Então Nico emitiu mais um ruído. Will queria muito que fosse outro gemido escapando dos seus lábios, pois mostraria que o vizinho estava gostando disso tanto quanto ele. Porém, o barulho veio de outra região do seu corpo, mas especificamente do seu estômago.    

— Acho que alguém está com fome... — Will soltou uma risadinha contra a pele de Nico. Com certa relutância, afastou a cabeça e olhou para o vizinho, mas suas mãos permaneceram por baixo da camiseta, rodeando a cintura dele.  

Bem, claro que Will estava um pouco chateado pela intromissão, mas sabia que podia beijar aqueles lábios novamente mais tarde.

— Hm, eu… — Nico desviou o olhar, parecendo constrangido. — Eu não comi nada a tarde toda. 

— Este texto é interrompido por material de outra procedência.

(* ===== verification/Circuit.v ===== *)
(** * Pedersen commitments and the balance circuit

    [protocol/src/zkp/commitment.rs] and [protocol/src/zkp/circuit.rs].  An element of
    [ark_bn254::Fr] is an integer modulo [FR_MODULUS] in canonical form; the curve BN254/G1
    is third-party, the class [Curve].  The circuit is synthesized as the source does it,
    into a rank-one constraint system: an [FpVar] is the linear combination it stands
    for, so a product with a constant scales it and costs no constraint. *)

From S2P Require Import Prelude Prime.
From Stdlib Require Import Znumtheory ZmodInv.

#[local] Open Scope Z_scope.

Definition RANGE_BITS : nat := 64.

(** ** The scalar field *)

Definition fr (z : Z) : Z := z mod FR_MODULUS.

Definition fr_ok (x : Z) : Prop := 0 <= x < FR_MODULUS.

(** ** [commitment.rs] *)

Class Curve := {
  G1 : Type;
  g1_eq_dec : EqDecision G1;
  g1_add : G1 -> G1 -> G1;
  g1_mul : G1 -> Z -> G1
}.
#[export] Existing Instance g1_eq_dec.

Section Commitment.
Context {E : Curve}.

Record PedersenParams := mkPedersen { pp_g : G1; pp_h : G1; g_scalar : Z; h_scalar : Z }.

Record Commitment := mkCommitment { point : G1; scalar : Z }.

(** [Fr::from] of a [u64] is [fr]. *)
Definition commit (params : PedersenParams) (v blinding : Z) : Commitment :=
  let v := fr v in
  mkCommitment (g1_add (g1_mul (pp_g params) v) (g1_mul (pp_h params) blinding))
    (fr (v * g_scalar params + blinding * h_scalar params)).

Definition verify_commitment (params : PedersenParams) (commitment : Commitment) (v blinding : Z) : bool :=
  let expected := commit params v blinding in
  bool_decide (point commitment = point expected) && (scalar commitment =? scalar expected).
End Commitment.

(** ** Constraint systems *)

Inductive R1csVariable := VOne | VInput (i : nat) | VWitness (i : nat).

Notation LinearCombination := (list (Z * R1csVariable)).

(** [a * b = c]. *)
Record Constraint := mkConstraint {
  lc_a : LinearCombination;
  lc_b : LinearCombination;
  lc_c : LinearCombination
}.

Inductive SynthesisError := AssignmentMissing.

(** In setup mode variables are allocated without values. *)
Record ConstraintSystem := mkCs {
  cs_setup : bool;
  num_inputs : nat;
  num_witnesses : nat;
  instance_assignment : list Z;
  witness_assignment : list Z;
  cs_constraints : list Constraint
}.

Definition cs_new (setup : bool) : ConstraintSystem := mkCs setup 0 0 [] [] [].

Notation Synth := (M ConstraintSystem SynthesisError).

Definition alloc_input (v : option Z) : Synth LinearCombination := fun cs =>
  let var := [(1, VInput (num_inputs cs))] in
  if cs_setup cs then
    (Ok var, mkCs true (S (num_inputs cs)) (num_witnesses cs) (instance_assignment cs)
               (witness_assignment cs) (cs_constraints cs))
  else match v with
       | Some z => (Ok var, mkCs false (S (num_inputs cs)) (num_witnesses cs)
                              (instance_assignment cs ++ [z]) (witness_assignment cs) (cs_constraints cs))
       | None => (Err AssignmentMissing, cs)
       end.

Definition alloc_witness (v : option Z) : Synth LinearCombination := fun cs =>
  let var := [(1, VWitness (num_witnesses cs))] in
  if cs_setup cs then
    (Ok var, mkCs true (num_inputs cs) (S (num_witnesses cs)) (instance_assignment cs)
               (witness_assignment cs) (cs_constraints cs))
  else match v with
       | Some z => (Ok var, mkCs false (num_inputs cs) (S (num_witnesses cs))
                              (instance_assignment cs) (witness_assignment cs ++ [z]) (cs_constraints cs))
       | None => (Err AssignmentMissing, cs)
       end.

Definition enforce_constraint (c : Constraint) : Synth unit :=
  modify (fun cs => mkCs (cs_setup cs) (num_inputs cs) (num_witnesses cs) (instance_assignment cs)
                      (witness_assignment cs) (cs_constraints cs ++ [c])).

Definition fp_add (a b : LinearCombination) : LinearCombination := a ++ b.
Definition fp_scale (k : Z) (a : LinearCombination) : LinearCombination :=
  (fun cv : Z * R1csVariable => (fr (k * cv.1), cv.2)) <$> a.
Definition fp_sub (a b : LinearCombination) : LinearCombination := a ++ fp_scale (-1) b.

(** [x == y] is [(x - y) * 1 = 0]. *)
Definition enforce_equal (x y : LinearCombination) : Synth unit :=
  enforce_constraint (mkConstraint (fp_sub x y) [(1, VOne)] []).

(** [Boolean::new_witness] enforces [(1 - b) * b = 0]. *)
Definition alloc_bool (v : option bool) : Synth LinearCombination :=
  b ← alloc_witness ((fun b : bool => Z.b2z b) <$> v);
  _ ← enforce_constraint (mkConstraint (fp_sub [(1, VOne)] b) b []);
  mret b.

(** ** [circuit.rs] *)

Record BalanceProofCircuit := mkCircuit {
  c_g_scalar : Z;
  c_h_scalar : Z;
  c_balance : option Z;
  c_blinding : option Z;
  c_commitment_scalar : option Z;
  c_required_amount : option Z
}.

Definition circuit_new {E : Curve} (params : PedersenParams) (balance blinding : Z)
    (commitment : Commitment) (required_amount : Z) : BalanceProofCircuit :=
  mkCircuit (g_scalar params) (h_scalar params) (Some (fr balance)) (Some blinding)
    (Some (scalar commitment)) (Some (fr required_amount)).

Definition circuit_blank {E : Curve} (params : PedersenParams) : BalanceProofCircuit :=
  mkCircuit (g_scalar params) (h_scalar params) None None None None.

(** The low 64 bits of the canonical integer. *)
Definition delta_to_bits (balance amount : option Z) : option (list bool) :=
  b ← balance; a ← amount;
  let delta := fr (b - a) in
  Some ((fun i => Z.testbit delta (Z.of_nat i)) <$> seq 0 RANGE_BITS).

(** One iteration of the reconstruction; [delta_bits] has [RANGE_BITS] elements. *)
Definition add_bit (delta_bits : option (list bool)) (i : nat) (acc : LinearCombination * Z)
    : Synth (LinearCombination * Z) :=
  bit ← alloc_bool ((fun bits => nth i bits false) <$> delta_bits);
  mret (fp_add acc.1 (fp_scale acc.2 bit), fr (acc.2 * 2)).

Definition generate_constraints (self : BalanceProofCircuit) : Synth unit :=
  commitment_var ← alloc_input (c_commitment_scalar self);
  required_amount_var ← alloc_input (c_required_amount self);
  balance_var ← alloc_witness (c_balance self);
  blinding_var ← alloc_witness (c_blinding self);
  let computed := fp_add (fp_scale (c_g_scalar self) balance_var) (fp_scale (c_h_scalar self) blinding_var) in
  _ ← enforce_equal computed commitment_var;
  let delta_var := fp_sub balance_var required_amount_var in
  let delta_bits := delta_to_bits (c_balance self) (c_required_amount self) in
  acc ← fold_each (seq 0 RANGE_BITS) (add_bit delta_bits) ([], 1);
  enforce_equal acc.1 delta_var.

Definition public_inputs {E : Curve} (commitment : Commitment) (required_amount : Z) : list Z :=
  [scalar commitment; fr required_amount].

(** ** Satisfaction *)

Definition value_of (inputs witnesses : list Z) (v : R1csVariable) : Z :=
  match v with
  | VOne => 1
  | VInput i => nth i inputs 0
  | VWitness i => nth i witnesses 0
  end.

Definition lc_eval (inputs witnesses : list Z) (lc : LinearCombination) : Z :=
  fr (sumZ (fun cv : Z * R1csVariable => cv.1 * value_of inputs witnesses cv.2) lc).

Definition holds (inputs witnesses : list Z) (c : Constraint) : bool :=
  fr (lc_eval inputs witnesses (lc_a c) * lc_eval inputs witnesses (lc_b c)) =?
  lc_eval inputs witnesses (lc_c c).

Definition is_satisfied (inputs witnesses : list Z) (cs : list Constraint) : bool :=
  forallb (holds inputs witnesses) cs.

(** The constraints key generation sees. *)
Definition circuit_constraints {E : Curve} (params : PedersenParams) : list Constraint :=
  cs_constraints (generate_constraints (circuit_blank params) (cs_new true)).2.

(** ** Congruence modulo the field order *)

#[export] Existing Instances eqm_setoid Zplus_eqm Zminus_eqm Zmult_eqm Zopp_eqm.

Notation "a =r= b" := (eqm FR_MODULUS a b) (at level 70).

Lemma fr_eqm z : fr z =r= z.
Proof. apply Zmod_eqm. Qed.

Lemma fr_range z : fr_ok (fr z).
Proof. apply Z.mod_pos_bound. reflexivity. Qed.

Lemma fr_small z : fr_ok z -> fr z = z.
Proof. apply Z.mod_small. Qed.

Lemma fr_eq_iff a b : fr a = fr b <-> a =r= b.
Proof. done. Qed.

Lemma eqm_small a b : a =r= b -> fr_ok a -> fr_ok b -> a = b.
Proof. intros H Ha Hb. rewrite <- (fr_small a), <- (fr_small b) by done. exact H. Qed.

Lemma eqm_sub_0 a b : a - b =r= 0 <-> a =r= b.
Proof.
  split; intros H.
  - replace a with (a - b + b) by lia. rewrite H. by rewrite Z.add_0_l.
  - rewrite H. by rewrite Z.sub_diag.
Qed.

(** The field has no zero divisors. *)
Lemma eqm_mul_0 a b : a * b =r= 0 -> a =r= 0 \/ b =r= 0.
Proof.
  unfold eqm. rewrite !Zmod_0_l. intros H.
  apply Z.mod_divide in H; [|done].
  apply prime_mult in H; [|apply prime_alt, fr_modulus_prime].
  destruct H as [H|H]; [left|right]; by apply Z.mod_divide.
Qed.

(** Non-zero elements are invertible. *)
Lemma fr_inverse h : ~ h =r= 0 -> exists k, fr_ok k /\ h * k =r= 1.
Proof.
  intros Hh. exists (fr (h ^ (FR_MODULUS - 2))). split; [apply fr_range|].
  rewrite fr_eqm. rewrite <- Z.pow_succ_r by done.
  pose proof (Z.fermat_nz FR_MODULUS h fr_modulus_prime) as Hf.
  unfold eqm. rewrite (Z.mod_small 1) by done. apply Hf. intros E. apply Hh. unfold eqm. by rewrite E.
Qed.

(** ** Synthesis in closed form *)

Definition bit_constraint (j : nat) : Constraint :=
  mkConstraint (fp_sub [(1, VOne)] [(1, VWitness j)]) [(1, VWitness j)] [].

Definition bits_lc (i n : nat) : LinearCombination :=
  (fun j => (fr (fr (2 ^ Z.of_nat j) * 1), VWitness (2 + j))) <$> seq i n.

Lemma add_bits_run (bits : option (list bool)) n i lc cs :
  num_witnesses cs = (2 + i)%nat -> (cs_setup cs = false -> is_Some bits) ->
  fold_each (seq i n) (add_bit bits) (lc, fr (2 ^ Z.of_nat i)) cs =
  (Ok (lc ++ bits_lc i n, fr (2 ^ Z.of_nat (i + n))),
   mkCs (cs_setup cs) (num_inputs cs) (num_witnesses cs + n) (instance_assignment cs)
     (if cs_setup cs then witness_assignment cs
      else witness_assignment cs ++ ((fun j => Z.b2z (nth j (default [] bits) false)) <$> seq i n))
     (cs_constraints cs ++ ((fun j => bit_constraint (2 + j)) <$> seq i n))).
Proof.
  revert i lc cs; induction n as [|n IH]; intros i lc cs Hw Hb.
  - cbn. rewrite !app_nil_r, !Nat.add_0_r. by destruct cs as [[] ? ? ? ? ?].
  - cbn [seq fold_each].
    assert (add_bit bits i (lc, fr (2 ^ Z.of_nat i)) cs =
      (Ok (lc ++ [(fr (fr (2 ^ Z.of_nat i) * 1), VWitness (2 + i))], fr (2 ^ Z.of_nat (S i))),
       mkCs (cs_setup cs) (num_inputs cs) (S (num_witnesses cs)) (instance_assignment cs)
         (if cs_setup cs then witness_assignment cs
          else witness_assignment cs ++ [Z.b2z (nth i (default [] bits) false)])
         (cs_constraints cs ++ [bit_constraint (2 + i)]))) as Hstep.
    { unfold add_bit, alloc_bool, alloc_witness, enforce_constraint, modify, mret, M_ret, mbind, M_bind.
      rewrite Hw.
      assert (fr (fr (2 ^ Z.of_nat i) * 2) = fr (2 ^ Z.of_nat (S i))) as Hp.
      { apply fr_eq_iff. rewrite fr_eqm. rewrite Nat2Z.inj_succ, Z.pow_succ_r by lia. by rewrite Z.mul_comm. }
      cbn [fst snd]. rewrite Hp. destruct (cs_setup cs) eqn:Hs; [done|].
      by destruct (Hb eq_refl) as [l ->]. }
    unfold mbind at 1, M_bind at 1. rewrite Hstep. rewrite IH; [|cbn; lia|done].
    cbn [cs_setup num_inputs num_witnesses instance_assignment witness_assignment cs_constraints].
    f_equal.
    + f_equal. f_equal; [by rewrite <- app_assoc|]. by rewrite Nat.add_succ_r.
    + f_equal; [lia| |by rewrite <- app_assoc]. destruct (cs_setup cs); [done|]. by rewrite <- app_assoc.
Qed.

Will sabia que comer era a última coisa que deveria ter passado em sua cabeça após toda a situação com Cérbero, então achou melhor não fazer um discurso sobre “como se alimentar bem é importante”.

— Que tal eu preparar algo para nós dois comermos? — sugeriu.

— Ah, não! — Nico balançou a cabeça em negativa. — Eu não quero te dar trabalho.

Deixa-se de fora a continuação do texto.